» Collected data entries:
============================================================

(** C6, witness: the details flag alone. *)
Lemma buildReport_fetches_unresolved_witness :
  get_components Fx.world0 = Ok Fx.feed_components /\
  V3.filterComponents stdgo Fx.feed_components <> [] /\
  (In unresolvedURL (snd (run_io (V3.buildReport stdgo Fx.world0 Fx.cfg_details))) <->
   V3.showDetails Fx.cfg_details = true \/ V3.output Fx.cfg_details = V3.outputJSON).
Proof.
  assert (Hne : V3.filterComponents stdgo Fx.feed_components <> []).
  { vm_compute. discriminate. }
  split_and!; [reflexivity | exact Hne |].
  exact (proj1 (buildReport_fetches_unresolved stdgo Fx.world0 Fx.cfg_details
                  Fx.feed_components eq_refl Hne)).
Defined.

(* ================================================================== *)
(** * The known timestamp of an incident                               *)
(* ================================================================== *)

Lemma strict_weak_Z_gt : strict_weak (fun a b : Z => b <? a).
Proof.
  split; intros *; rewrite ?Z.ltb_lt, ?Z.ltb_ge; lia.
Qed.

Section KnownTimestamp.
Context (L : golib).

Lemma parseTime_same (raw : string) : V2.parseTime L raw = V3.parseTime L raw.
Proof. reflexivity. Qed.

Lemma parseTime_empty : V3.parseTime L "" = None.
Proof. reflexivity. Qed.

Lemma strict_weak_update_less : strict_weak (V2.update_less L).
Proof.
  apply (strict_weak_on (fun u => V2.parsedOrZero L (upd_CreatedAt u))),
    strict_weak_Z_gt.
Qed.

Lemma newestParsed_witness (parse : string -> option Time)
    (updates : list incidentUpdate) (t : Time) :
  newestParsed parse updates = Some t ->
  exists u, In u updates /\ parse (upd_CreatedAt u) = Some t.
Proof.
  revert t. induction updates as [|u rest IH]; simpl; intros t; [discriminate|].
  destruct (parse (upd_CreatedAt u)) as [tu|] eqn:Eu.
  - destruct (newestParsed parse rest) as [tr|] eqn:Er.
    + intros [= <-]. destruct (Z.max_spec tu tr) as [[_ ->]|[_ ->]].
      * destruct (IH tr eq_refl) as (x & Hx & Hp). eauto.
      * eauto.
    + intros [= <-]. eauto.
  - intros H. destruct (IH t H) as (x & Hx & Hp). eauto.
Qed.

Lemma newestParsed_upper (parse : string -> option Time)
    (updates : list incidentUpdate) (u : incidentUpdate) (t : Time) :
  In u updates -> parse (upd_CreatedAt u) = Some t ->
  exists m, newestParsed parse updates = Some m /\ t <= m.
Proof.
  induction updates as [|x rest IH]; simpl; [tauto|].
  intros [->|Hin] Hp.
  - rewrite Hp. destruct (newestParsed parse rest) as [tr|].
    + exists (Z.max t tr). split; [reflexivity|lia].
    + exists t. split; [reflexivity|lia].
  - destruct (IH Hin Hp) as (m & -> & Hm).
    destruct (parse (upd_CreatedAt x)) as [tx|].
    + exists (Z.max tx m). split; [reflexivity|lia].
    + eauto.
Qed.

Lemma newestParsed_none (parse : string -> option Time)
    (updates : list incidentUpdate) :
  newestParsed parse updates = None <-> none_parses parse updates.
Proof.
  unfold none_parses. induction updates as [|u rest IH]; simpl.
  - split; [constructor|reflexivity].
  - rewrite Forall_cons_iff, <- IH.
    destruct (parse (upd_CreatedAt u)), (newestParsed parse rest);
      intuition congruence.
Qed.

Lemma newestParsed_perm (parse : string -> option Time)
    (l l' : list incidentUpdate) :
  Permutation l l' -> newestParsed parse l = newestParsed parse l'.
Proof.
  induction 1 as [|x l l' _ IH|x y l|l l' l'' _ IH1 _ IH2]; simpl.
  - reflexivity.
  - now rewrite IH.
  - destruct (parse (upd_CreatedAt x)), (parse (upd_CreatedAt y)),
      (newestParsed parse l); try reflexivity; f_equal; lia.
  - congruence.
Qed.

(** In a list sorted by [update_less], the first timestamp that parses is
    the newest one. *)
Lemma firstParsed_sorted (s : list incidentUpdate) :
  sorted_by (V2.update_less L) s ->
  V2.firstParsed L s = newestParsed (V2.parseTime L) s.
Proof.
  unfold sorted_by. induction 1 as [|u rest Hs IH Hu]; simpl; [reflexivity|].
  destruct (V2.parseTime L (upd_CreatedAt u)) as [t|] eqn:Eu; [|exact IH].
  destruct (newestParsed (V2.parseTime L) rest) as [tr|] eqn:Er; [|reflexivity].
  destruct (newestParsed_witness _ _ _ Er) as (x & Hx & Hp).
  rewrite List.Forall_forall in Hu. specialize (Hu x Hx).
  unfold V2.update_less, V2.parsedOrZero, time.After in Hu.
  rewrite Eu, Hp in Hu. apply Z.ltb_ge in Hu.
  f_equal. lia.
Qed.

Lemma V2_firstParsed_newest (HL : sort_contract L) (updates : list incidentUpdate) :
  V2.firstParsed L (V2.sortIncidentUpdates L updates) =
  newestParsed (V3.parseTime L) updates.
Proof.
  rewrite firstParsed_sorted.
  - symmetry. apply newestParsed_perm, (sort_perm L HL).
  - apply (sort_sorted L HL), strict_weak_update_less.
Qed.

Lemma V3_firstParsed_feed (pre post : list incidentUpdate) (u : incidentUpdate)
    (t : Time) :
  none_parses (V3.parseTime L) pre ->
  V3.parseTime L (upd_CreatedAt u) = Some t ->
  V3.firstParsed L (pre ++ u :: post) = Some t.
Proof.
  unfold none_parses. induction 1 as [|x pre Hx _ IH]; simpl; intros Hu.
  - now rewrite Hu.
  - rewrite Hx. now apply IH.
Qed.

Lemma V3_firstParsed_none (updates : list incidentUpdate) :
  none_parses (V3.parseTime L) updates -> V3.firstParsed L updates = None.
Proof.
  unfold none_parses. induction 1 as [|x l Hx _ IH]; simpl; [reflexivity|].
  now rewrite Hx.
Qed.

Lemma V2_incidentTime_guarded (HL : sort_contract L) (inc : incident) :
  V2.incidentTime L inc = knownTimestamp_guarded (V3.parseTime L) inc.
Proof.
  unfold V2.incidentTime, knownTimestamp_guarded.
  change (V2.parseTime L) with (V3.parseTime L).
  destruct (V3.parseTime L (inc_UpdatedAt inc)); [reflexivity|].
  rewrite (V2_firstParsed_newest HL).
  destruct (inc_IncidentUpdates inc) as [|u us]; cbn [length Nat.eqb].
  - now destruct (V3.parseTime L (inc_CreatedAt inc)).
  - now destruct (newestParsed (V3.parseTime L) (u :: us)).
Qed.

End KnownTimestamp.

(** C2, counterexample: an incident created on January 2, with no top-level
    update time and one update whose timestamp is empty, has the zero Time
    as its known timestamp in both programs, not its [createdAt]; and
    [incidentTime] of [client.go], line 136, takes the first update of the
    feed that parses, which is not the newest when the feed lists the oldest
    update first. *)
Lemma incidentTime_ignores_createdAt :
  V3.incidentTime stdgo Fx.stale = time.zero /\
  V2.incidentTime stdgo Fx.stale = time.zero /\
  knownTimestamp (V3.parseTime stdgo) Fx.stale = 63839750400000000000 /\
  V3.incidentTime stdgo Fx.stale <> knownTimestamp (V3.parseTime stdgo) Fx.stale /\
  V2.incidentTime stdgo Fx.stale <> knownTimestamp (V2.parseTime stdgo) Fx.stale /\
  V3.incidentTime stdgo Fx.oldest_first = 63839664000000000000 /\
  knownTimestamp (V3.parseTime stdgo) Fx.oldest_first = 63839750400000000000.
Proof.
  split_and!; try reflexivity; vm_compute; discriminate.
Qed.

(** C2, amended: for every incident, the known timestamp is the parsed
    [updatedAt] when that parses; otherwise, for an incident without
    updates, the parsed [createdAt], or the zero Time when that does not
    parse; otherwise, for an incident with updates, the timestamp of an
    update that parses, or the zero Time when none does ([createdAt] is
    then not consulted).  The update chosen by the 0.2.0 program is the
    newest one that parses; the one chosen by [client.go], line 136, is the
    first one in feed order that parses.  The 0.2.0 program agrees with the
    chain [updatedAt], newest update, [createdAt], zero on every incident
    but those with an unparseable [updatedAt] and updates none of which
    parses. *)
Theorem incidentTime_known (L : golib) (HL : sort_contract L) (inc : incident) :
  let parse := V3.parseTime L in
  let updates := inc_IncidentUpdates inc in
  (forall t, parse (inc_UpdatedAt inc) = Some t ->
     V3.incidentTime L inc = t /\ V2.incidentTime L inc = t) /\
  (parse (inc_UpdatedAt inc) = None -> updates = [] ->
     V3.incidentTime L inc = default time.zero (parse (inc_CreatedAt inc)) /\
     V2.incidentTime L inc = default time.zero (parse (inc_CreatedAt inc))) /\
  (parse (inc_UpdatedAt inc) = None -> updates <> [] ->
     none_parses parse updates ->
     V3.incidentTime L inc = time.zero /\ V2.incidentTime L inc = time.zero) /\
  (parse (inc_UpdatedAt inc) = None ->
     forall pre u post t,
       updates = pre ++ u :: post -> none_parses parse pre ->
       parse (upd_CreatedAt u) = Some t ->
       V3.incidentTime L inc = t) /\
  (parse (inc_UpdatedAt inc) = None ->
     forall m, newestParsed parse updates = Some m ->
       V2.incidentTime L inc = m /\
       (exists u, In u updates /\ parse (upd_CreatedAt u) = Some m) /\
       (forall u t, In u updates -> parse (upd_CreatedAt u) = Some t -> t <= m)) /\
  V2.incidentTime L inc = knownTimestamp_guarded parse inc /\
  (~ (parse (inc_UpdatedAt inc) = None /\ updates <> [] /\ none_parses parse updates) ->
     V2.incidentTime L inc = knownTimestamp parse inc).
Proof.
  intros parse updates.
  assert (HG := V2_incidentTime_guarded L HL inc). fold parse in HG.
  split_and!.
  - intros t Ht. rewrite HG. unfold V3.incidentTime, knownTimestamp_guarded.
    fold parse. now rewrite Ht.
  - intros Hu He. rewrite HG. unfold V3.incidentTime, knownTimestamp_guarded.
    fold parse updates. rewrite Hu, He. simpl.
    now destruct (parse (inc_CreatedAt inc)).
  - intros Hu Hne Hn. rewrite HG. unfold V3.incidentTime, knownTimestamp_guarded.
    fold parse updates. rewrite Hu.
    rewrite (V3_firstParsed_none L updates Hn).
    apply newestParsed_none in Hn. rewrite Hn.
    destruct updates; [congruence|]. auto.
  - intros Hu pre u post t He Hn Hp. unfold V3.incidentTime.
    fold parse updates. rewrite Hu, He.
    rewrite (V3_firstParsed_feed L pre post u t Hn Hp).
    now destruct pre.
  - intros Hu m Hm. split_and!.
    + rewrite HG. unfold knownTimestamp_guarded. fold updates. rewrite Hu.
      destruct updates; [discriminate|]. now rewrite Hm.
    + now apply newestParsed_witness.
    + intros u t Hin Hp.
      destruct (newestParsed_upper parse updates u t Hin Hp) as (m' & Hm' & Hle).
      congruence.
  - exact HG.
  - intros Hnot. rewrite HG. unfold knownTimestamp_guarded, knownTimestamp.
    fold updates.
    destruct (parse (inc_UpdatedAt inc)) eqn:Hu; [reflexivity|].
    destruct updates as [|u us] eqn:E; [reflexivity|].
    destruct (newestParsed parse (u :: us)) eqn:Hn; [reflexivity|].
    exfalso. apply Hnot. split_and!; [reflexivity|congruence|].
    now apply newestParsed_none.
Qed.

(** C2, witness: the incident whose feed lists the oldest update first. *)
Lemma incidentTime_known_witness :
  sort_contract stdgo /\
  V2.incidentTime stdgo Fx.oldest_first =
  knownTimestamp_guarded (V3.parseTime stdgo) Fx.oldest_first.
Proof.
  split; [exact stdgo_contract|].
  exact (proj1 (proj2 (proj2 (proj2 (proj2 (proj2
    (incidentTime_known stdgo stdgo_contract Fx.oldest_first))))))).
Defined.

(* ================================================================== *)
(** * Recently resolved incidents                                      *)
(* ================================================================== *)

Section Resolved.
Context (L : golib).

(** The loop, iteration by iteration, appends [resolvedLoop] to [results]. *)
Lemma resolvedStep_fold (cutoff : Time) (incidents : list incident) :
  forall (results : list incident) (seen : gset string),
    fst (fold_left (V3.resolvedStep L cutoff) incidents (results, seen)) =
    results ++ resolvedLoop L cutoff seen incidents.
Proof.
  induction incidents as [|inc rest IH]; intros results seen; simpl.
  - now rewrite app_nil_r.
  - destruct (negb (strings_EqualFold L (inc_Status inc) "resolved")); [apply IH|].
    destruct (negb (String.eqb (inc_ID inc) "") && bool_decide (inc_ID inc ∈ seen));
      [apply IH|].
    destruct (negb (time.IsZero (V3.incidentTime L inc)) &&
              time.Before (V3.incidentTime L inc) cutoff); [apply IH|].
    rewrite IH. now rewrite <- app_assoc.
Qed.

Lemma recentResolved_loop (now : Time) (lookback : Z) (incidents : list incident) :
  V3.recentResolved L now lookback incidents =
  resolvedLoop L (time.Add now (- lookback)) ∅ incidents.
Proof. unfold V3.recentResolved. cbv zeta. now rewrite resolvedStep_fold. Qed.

============================================================

» HOW TO COMPLETE THIS TASK:
If a line of the records includes the string "seen", copy it out.

» RESPONSE BOX:
  forall (results : list incident) (seen : gset string),
    fst (fold_left (V3.resolvedStep L cutoff) incidents (results, seen)) =
    results ++ resolvedLoop L cutoff seen incidents.
  induction incidents as [|inc rest IH]; intros results seen; simpl.
    destruct (negb (String.eqb (inc_ID inc) "") && bool_decide (inc_ID inc ∈ seen));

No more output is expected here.